# parvo vs coccidiosis



## coppermare (Jun 25, 2010)

I keep reading about members losing their pups to Parvo. I have to wonder just how many times it's misdiagnosed as coccidiosis. I went through a big bout of one or the other, I still don't know which is was and ended up making a vet very mad at me. She said the puppy (the red dog in the pic I posted that looks like a wolf hybrid..lol) had parvo and wanted 600 bucks to start treatment. I told her I thought it was coccidiosis and please just give me the meds for it and I'd be on my way. To which she let me know in a very high brow manner that she and not I went four years to school!
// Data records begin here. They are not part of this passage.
(** The registry does not tell equal views apart. *)
Definition agree (o o' : option view) : Prop :=
  match o, o' with Some v, Some w => view_eq v w | None, None => True | _, _ => False end.
Lemma require_agree {A} (o o' : option A) v w : o = o' -> view_eq v w -> agree (require o v) (require o' w).
Proof. intros <-. by destruct o. Qed.
Lemma reset_connection_proper id i v w : view_eq v w -> view_eq (reset_connection id i v) (reset_connection id i w).
Proof. intros (H1 & H2 & H3 & H4). split_and!; intros x Hx; cbn; case_match; auto. Qed.
Lemma reset_session_proper id i v w : view_eq v w -> view_eq (reset_session id i v) (reset_session id i w).
Proof. intros (H1 & H2 & H3 & H4). split_and!; intros x Hx; cbn; try case_match; auto. Qed.
Lemma set_producer_proper id i v w : view_eq v w -> view_eq (set_producer id i v) (set_producer id i w).
Proof. intros (H1 & H2 & H3 & H4). split_and!; intros x Hx; cbn; try case_match; auto. Qed.
Lemma set_consumer_proper id i v w : view_eq v w -> view_eq (set_consumer id i v) (set_consumer id i w).
Proof. intros (H1 & H2 & H3 & H4). split_and!; intros x Hx; cbn; try case_match; auto. Qed.
#[export] Hint Resolve reset_connection_proper reset_session_proper set_producer_proper set_consumer_proper require_agree : tracker.

Lemma registry_proper c v w : command_ok c = true -> view_eq v w -> agree (registry c v) (registry c w).
Proof.
  intros Hc Hv. pose proof Hv as (H1 & H2 & H3 & H4). destruct c; try exact Hv; cbn in *.
  all: repeat case_match; cbn in *; auto with tracker.
Qed.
I told her that he was a mutt, I was broke and could not afford the treatment, just PLEASE give me the meds and I'd be on my way. He was going to die without them. She did (THANK GOD) and he is alive today. I posted the following over four years ago to a vet forum because I still say there is something just not right about the parvo vs coccidiosis debate.

Over the period of 2 years I have watched a group of 7 puppies (different times, different litters) The first two were from a litter of reg. germ sheps. I kept one my friend took the other one out of town. Within 24 hours both had the same symptoms. Vomiting a clear liquid almost mucous like, no appetite, lethargic, and looks like they lost 15 pounds over night. Which then progresses to a bloody stool. I took mine to the vet, he took a stool sample announced Parvo and she was put to sleep. My friend took hers to the vet in her town she was diagnosed with Coccidiosis given meds and is now a happy dog. I went through 2 mutt pups had the same symptoms and I watched them die an agonizing death within a 48 hour period on a weekend not knowing what was going on. (the bitch to this litter was bad about bringing these puppies dead squirrels home and putting them in the box) but the pups were to small to eat them. About 6 months later another puppy from another place died same age around 4 months same symptoms. Next one of my pups was fine he was at the age every morning I get ready for work he was attacking my bedroom slippers. This morning he was in the recliner listless refusing to move. That afternoon after work he was really bad and I took him to the emergency hours vet. She did a stool sample we argued she said maybe parvo I said give me meds for Coccidiosis she did pup is fine today. Then about two months ago another puppy my daughter dragged home same symptoms we gave her pedialite and pepto that night every 3 hours next morning went to vet ask for meds for coccidiosis gave them to her she is fine today. I just dont understand which or what must be at my place. I live on 10 acres, have horses, the dogs stay inside some at night, during the day they have run of a chain linked fence area front yard of about an acre or more.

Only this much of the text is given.